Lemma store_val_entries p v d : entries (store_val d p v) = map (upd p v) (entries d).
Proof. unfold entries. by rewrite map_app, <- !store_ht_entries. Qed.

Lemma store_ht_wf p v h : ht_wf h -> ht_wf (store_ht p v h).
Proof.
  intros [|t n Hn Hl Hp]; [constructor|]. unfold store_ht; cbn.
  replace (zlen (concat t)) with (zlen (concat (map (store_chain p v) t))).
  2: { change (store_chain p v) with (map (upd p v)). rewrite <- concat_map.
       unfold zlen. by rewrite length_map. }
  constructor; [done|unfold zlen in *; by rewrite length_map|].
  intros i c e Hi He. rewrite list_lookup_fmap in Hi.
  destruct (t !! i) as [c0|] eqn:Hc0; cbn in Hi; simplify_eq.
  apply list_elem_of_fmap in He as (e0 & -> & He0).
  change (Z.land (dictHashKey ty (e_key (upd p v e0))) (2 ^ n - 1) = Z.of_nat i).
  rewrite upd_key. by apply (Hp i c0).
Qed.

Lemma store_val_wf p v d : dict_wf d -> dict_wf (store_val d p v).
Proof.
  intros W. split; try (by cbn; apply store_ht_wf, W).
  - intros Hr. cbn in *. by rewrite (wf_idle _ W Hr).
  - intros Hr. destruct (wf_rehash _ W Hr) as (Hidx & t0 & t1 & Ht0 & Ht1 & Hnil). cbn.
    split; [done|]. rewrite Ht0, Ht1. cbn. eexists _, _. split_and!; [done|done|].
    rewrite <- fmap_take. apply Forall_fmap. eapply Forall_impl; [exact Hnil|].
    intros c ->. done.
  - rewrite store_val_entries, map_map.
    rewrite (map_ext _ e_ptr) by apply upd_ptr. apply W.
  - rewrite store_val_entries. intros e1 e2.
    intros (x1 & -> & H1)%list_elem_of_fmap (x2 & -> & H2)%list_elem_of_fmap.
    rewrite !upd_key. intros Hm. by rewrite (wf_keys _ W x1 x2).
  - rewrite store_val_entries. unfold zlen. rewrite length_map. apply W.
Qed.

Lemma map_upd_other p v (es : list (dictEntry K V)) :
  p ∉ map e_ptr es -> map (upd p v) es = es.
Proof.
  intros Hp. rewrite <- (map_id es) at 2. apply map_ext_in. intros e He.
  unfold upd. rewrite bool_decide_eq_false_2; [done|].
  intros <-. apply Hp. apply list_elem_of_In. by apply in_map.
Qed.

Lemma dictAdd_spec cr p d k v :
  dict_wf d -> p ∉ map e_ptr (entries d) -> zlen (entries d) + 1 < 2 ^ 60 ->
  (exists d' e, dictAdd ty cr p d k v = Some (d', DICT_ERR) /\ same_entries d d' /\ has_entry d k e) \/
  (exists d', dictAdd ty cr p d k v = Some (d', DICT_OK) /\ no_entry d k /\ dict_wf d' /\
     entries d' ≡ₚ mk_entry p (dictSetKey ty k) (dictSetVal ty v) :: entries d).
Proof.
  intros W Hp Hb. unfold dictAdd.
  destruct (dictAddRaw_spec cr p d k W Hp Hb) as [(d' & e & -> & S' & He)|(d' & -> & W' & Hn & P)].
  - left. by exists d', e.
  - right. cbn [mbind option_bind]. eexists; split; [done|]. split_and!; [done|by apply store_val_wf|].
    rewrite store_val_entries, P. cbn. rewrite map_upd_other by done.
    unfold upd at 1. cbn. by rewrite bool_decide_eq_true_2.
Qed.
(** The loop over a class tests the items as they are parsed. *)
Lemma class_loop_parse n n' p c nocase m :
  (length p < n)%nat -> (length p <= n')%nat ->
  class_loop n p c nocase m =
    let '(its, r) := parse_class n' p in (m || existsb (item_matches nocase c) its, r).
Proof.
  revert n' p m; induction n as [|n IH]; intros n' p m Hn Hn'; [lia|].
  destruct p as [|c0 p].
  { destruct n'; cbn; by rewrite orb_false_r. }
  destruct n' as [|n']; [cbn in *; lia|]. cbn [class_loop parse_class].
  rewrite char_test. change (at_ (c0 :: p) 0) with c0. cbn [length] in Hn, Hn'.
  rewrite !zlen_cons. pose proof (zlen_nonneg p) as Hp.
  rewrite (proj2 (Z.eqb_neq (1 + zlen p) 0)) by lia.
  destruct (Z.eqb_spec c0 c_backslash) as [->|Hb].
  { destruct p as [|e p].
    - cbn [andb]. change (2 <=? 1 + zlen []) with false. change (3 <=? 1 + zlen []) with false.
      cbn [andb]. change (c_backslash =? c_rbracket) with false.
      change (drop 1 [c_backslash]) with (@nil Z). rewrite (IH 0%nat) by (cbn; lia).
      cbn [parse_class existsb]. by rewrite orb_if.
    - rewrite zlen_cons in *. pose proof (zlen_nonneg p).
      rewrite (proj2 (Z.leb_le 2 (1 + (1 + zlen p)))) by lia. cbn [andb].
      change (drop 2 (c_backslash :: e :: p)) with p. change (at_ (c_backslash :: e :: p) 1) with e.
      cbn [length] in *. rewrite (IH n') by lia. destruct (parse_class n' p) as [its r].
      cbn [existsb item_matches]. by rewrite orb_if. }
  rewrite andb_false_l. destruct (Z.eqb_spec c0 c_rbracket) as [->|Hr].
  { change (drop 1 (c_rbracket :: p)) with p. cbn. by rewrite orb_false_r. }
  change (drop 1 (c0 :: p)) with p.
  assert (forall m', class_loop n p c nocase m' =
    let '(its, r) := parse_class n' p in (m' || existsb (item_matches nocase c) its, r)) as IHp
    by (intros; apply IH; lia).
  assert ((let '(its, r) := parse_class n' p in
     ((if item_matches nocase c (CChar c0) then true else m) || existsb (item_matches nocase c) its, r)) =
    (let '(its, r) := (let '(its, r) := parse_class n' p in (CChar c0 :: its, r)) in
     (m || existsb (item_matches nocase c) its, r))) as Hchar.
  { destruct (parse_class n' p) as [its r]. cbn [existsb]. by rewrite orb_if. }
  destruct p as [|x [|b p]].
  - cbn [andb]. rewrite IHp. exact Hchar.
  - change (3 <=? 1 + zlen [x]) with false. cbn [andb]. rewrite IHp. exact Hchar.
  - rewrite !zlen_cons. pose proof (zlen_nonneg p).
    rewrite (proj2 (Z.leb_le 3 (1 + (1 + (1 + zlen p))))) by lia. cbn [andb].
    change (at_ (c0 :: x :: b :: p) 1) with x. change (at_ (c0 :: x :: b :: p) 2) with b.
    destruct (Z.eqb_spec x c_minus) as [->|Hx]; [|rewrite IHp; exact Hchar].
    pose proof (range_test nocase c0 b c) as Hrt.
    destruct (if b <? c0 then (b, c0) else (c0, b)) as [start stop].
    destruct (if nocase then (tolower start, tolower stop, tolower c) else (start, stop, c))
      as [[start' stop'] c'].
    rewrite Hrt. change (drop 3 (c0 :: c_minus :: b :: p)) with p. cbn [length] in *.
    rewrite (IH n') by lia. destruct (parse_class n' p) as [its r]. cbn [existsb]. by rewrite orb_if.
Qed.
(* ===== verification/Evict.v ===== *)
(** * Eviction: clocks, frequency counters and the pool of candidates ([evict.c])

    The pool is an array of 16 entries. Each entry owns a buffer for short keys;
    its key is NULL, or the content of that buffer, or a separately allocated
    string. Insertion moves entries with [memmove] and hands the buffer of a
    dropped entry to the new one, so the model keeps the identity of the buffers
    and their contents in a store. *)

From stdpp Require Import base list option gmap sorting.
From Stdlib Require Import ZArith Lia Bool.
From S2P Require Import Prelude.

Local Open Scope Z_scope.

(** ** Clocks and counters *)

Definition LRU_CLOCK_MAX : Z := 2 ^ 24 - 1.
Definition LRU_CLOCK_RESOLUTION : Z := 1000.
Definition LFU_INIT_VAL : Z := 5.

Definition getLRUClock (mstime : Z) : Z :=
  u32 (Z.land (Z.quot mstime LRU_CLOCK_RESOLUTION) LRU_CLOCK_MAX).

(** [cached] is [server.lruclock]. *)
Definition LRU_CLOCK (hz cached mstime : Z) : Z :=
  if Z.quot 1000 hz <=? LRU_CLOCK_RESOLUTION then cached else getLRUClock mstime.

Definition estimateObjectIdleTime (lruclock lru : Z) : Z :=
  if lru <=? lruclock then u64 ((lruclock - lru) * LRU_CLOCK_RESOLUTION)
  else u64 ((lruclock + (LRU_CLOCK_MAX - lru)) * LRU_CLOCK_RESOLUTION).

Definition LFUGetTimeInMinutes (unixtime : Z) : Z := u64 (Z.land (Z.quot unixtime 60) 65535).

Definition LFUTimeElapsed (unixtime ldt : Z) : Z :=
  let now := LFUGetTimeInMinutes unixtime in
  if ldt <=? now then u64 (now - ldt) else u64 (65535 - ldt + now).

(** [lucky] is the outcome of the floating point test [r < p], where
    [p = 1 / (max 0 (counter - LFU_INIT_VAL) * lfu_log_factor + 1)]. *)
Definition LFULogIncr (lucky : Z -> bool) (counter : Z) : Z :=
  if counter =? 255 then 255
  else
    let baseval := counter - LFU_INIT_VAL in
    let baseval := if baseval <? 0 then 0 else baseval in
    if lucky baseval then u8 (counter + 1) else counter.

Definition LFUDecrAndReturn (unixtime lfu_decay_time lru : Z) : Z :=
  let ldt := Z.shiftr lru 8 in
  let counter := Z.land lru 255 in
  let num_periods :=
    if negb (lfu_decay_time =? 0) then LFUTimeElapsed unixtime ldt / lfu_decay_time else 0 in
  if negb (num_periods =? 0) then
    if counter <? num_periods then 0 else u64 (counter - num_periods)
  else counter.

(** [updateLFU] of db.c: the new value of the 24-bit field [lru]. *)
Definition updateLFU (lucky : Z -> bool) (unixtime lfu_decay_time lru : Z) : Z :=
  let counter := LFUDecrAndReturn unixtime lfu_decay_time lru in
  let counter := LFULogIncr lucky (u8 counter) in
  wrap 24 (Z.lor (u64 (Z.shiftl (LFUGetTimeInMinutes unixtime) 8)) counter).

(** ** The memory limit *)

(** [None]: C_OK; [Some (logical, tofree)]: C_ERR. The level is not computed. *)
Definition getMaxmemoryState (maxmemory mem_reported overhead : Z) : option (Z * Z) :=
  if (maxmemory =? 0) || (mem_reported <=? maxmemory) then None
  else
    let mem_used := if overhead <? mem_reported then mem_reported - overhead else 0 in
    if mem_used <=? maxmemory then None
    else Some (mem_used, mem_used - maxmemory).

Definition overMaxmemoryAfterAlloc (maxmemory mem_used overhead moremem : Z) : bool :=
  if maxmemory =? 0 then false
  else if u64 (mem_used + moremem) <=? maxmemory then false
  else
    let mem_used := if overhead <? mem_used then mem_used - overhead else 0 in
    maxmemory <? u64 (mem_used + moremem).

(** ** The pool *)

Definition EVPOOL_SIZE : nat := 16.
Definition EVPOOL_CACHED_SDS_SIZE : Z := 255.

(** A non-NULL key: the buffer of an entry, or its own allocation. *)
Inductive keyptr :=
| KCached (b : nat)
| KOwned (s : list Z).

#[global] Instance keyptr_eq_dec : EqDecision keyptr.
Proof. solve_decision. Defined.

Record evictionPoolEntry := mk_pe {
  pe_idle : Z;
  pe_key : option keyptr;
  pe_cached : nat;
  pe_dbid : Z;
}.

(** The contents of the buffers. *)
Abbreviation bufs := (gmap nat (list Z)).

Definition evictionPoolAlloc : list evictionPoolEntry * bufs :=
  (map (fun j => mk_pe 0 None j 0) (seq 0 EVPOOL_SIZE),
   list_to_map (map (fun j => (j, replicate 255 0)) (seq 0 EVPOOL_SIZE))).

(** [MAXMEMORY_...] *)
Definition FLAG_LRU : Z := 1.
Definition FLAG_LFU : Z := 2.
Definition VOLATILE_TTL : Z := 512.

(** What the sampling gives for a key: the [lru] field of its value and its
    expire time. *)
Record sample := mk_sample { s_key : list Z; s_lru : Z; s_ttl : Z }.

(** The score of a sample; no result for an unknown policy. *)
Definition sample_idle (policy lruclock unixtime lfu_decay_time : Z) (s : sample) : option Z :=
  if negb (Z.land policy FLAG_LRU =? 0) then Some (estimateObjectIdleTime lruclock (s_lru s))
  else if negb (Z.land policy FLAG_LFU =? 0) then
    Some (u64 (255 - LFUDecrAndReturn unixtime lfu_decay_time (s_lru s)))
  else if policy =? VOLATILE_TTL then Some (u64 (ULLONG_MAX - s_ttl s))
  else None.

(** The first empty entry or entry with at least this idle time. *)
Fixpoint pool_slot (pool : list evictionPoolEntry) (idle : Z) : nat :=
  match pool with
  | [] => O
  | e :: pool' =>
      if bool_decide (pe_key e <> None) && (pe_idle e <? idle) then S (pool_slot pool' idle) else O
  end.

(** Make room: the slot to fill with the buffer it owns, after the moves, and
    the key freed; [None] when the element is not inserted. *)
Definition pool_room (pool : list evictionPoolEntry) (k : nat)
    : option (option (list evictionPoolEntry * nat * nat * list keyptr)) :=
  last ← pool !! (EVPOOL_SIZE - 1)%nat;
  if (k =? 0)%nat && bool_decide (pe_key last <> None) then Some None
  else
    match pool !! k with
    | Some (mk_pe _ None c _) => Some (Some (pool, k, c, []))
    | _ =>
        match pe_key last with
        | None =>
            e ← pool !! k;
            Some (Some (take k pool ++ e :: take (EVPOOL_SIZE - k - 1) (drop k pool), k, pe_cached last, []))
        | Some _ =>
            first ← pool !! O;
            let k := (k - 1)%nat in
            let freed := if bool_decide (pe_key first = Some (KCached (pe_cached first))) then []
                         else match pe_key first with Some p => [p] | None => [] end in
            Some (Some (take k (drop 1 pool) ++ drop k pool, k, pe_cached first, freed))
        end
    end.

Task goal:
List the lines of the records where "assert" occurs.

Response area:
  assert (forall m', class_loop n p c nocase m' =
  assert ((let '(its, r) := parse_class n' p in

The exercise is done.